Sean Russell's wartime dealings with Nazi Germany

Madam, - Seán Russell was a man whom de Valera once considered worth making the effort to save from himself

Madam, - Seán Russell was a man whom de Valera once considered worth making the effort to save from himself. Russell had given sterling service in the 20th century's first war for democracy - the Irish War of Independence fought to give effect to the democratic mandate of the 1918 elections. When de Valera failed to persuade Russell to accept the democratic mandate of his later Republican election victories of the 1930s, he was left with no option but to act ruthlessly and with resolve against Russell and his followers.

By all means condemn Russell, as I do, for his actions in defiance of de Valera, specifically his 1939 bombing campaign in England, followed by his request for Nazi German aid to mount an IRA invasion of the North. If Russell's plan had materialised it would have led to either a German or British invasion and occupation of Southern Ireland, bringing to naught de Valera's skilful safeguarding of this State from both war and fascism.

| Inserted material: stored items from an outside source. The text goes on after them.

(** * Page batch processor of price-tracker-webscraping-langgraph

    Shallow embedding of [src/backend/app/mcp_testing.py] (class
    [PlaywrightMcp]: [multi_tab], [single_client], [multiple_clients],
    [_open_page], [_extract_text],
    [_extract_image_bytes], [extract_snapshot], [take_screenshot]) and of
    [src/backend/app/workflows/mcp.py] ([query_into_search_input]),
    together with [src/backend/app/config/env_variables.py].

    The remote Playwright MCP server is an oracle: the response to the
    [k]-th tool call of a session is [srv k] (in the batch, [srv i k] for
    the session of the [i]-th page task).  The asyncio event loop of
    [multiple_clients] is a small-step machine whose scheduler may pick any
    runnable task at every suspension point.  Opening and writing a file
    is an oracle as well ([write_outcome]): it succeeds or raises, possibly
    after part of the bytes are stored.  [import asyncio] is executed only
    when the file runs as a script ([module_mode]). *)

From Stdlib Require Import Ascii String NArith Lia.
From stdpp Require Import base list gmap strings.

Open Scope list_scope.

(* ------------------------------------------------------------------ *)
(** ** Data model *)

Definition bytes := list Byte.byte.

(** [class PageItem(TypedDict)] *)
Record PageItem := mkPageItem { name : string; url : string }.

(** [class PageItemResult(TypedDict)] *)
Record PageItemResult := mkPageItemResult {
  r_name : string; r_url : string; snapshot : string }.

(** Content items of an MCP tool result ([mcp.types]); only
    [TextContent] carries a [text] attribute, only [ImageContent] and
    [AudioContent] a [data] attribute. *)
Inductive content_item :=
| TextContent (text : string)
| ImageContent (data mimeType : string)
| AudioContent (data mimeType : string)
| ResourceLink (uri : string)
| EmbeddedResource (uri : string).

But condemnation of Russell is one thing; character assassination is another. Russell was not the Holocaust-champion that Kevin Myers caricatures in his Irishman's Diary of September 5th. The UK Public Records Office has released files which show that, after intensive post-war interrogation of German intelligence agents at the highest level, British intelligence itself concluded in 1946 that "Russell throughout his stay in Germany had shown considerable reticence towards the Germans and plainly did not regard himself as a German agent".

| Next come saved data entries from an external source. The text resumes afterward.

(** C9. When the locator returns more than one minimum for an active
    phase, the constructor still returns, provided the index map has the
    names it looks up. It keeps exactly one composition set for the phase,
    the one first constructed, on which no starting point was set; no
    record of the log flags the case, the only records above [debug] being
    the two about the configuration; and the iteration of the loop for
    such a phase does what it does for any phase, less the starting
    point. *)
Theorem several_minima_no_action DB conds phase_name ph :
  let pc := entered_phases DB conds in
  let pset := get_parameter_set DB in
  let ss := (build_variable_map pc conds).1 in
  let idx := (build_variable_map pc conds).2 in
  let new_set := CompositionSet_ctor ph pset ss idx in
  (phase_name, ph) ∈ pc →
  (1 < length (LocateMinima new_set ss conds))%nat →
  variables_known DB conds →
  ∃ g log,
    GibbsOpt_ctor DB conds = Some (g, log) ∧
    filter (λ cs : string * CompositionSet, cs.1 = phase_name) (comp_sets g) =
      [(phase_name, new_set)] ∧
    (∀ r, r ∈ log → log_severity r = critical → r = no_components ∨ r = no_phases) ∧
    (∀ a comp log0,
       StdMap.find phase_name comp = None →
       comp_set_body pset ss idx (phase_name, ph) (conds, a, comp, log0) =
       (conds, a + 1, StdMap.emplace phase_name new_set comp,
        log0 ++ [minima_record pset ss idx conds (phase_name, ph)])).
Proof.
  intros pc pset ss idx new_set Hph Hlen Hknown.
  apply GibbsOpt_ctor_returns in Hknown as [[g log] Hctor].
  exists g, log. split; [done|].
  destruct (GibbsOpt_ctor_inv _ _ _ _ Hctor)
    as (pf & outs & log1 & h & _ & _ & _ & Hpc & Hss & Hidx & Hcomp & _).
  rewrite Hpc in Hss, Hidx. fold pc ss in Hss. fold pc idx in Hidx.
  rewrite Hpc, Hss, Hidx in Hcomp. fold pc pset in Hcomp.
  split_and!.
  - apply filter_key_NoDup.
    + rewrite Hcomp, comp_set_of_keys. apply entered_phases_NoDup.
    + rewrite Hcomp. apply list_elem_of_fmap. exists (phase_name, ph). split; [|done].
      unfold comp_set_of. cbn [fst snd]. fold new_set.
      destruct (LocateMinima new_set ss conds) as [|? [|? ?]]; cbn in Hlen; [lia|lia|done].
  - intros r Hr Hsev.
    pose proof (GibbsOpt_ctor_log_critical _ _ _ _ _ Hctor Hr Hsev) as Hconf.
    apply configuration_records_elem in Hconf. tauto.
  - intros a comp log0 Hfind. apply comp_set_body_several_minima; [|done..].
    by apply entered_phases_elem in Hph as [? _].
Qed.

(** C10. The fixed indices are not left out of the derivatives. For a
    variable whose index is among the fixed indices, as for any other,
    the Jacobian has an entry for every constraint on which the
    zero-detection test does not fire, and the Hessian data has a tree for
    every Jacobian entry whose second derivative with respect to the
    variable is stored, and for every second derivative stored of a
    Jacobian entry of the variable. *)
Theorem fixed_indices_are_differentiated DB conds g log (i : string * Z) :
  GibbsOpt_ctor DB conds = Some (g, log) →
  i ∈ main_indices g →
  i.2 ∈ fixed_indices g →
  (∀ k c, constraints (cm g) !! k = Some c → zero_detected c i.1 = false →
     jacobian_entry_for i (k, c) ∈ jac_g_trees g) ∧
  (∀ j, j ∈ jac_g_trees g → i.2 ≤ var_index j →
     is_zero_tree (differentiate_utree (ast j) i.1) = false →
     is_Some (hessian_ast (constraint_hessian_data g)
                i.2 (var_index j) (cons_index j))) ∧
  (∀ i' j, i' ∈ main_indices g → j ∈ jac_g_trees g → var_index j = i.2 →
     i'.2 ≤ i.2 →
     is_zero_tree (differentiate_utree (ast j) i'.1) = false →
     is_Some (hessian_ast (constraint_hessian_data g) i'.2 i.2 (cons_index j))).
Proof.
  intros Hctor Hi _.
  destruct (GibbsOpt_ctor_inv _ _ _ _ Hctor)
    as (pf & outs & log1 & h & _ & _ & _ & _ & _ & _ & _ & _ & _ & Hjac & _ & Hh & Hdata & _).
  assert (Hpass : ∀ i0 j, i0 ∈ main_indices g → j ∈ jac_g_trees g →
            i0.2 ≤ var_index j →
            is_zero_tree (differentiate_utree (ast j) i0.1) = false →
            is_Some (hessian_ast (constraint_hessian_data g)
                       i0.2 (var_index j) (cons_index j))).
  { intros i0 j Hi0 Hj Hle Hz. rewrite Hdata, Hh.
    apply (hessian_pass_ast_is_Some _ _ (i0, j)); [|done].
    by apply elem_of_hessian_pairs. }
  split_and!.
  - intros k c Hk Hz. rewrite Hjac. apply elem_of_jacobian_entries. by exists i, k, c.
  - intros j. by apply Hpass.
  - intros i' j Hi' Hj <- Hle. by apply Hpass.
Qed.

In his 1958 novel Victors and Vanquished, Francis Stuart observed of the Russell-based character's outspokenness in Berlin: "Pro-German when it comes to the English, and pro-Jew when it's a question of the Germans". One might dismiss this as another of Stuart's literary inventions were it not that this assessment was corroborated by a more significant witness - Erwin Lahousen, the first and most important witness for the prosecution at the Nuremberg War Crimes Trials in 1945. Lahousen had been head of the second bureau of the German Intelligence Service from 1939 to 1943. An Austrian clerico-fascist by conviction, Lahousen loathed Nazism and had been the key figure in an aborted pre-war plot to assassinate Hitler. By common consent, it was Lahousen's evidence at Nuremberg that ensured that Hitler's foreign minister Ribbentrop would be sentenced to death.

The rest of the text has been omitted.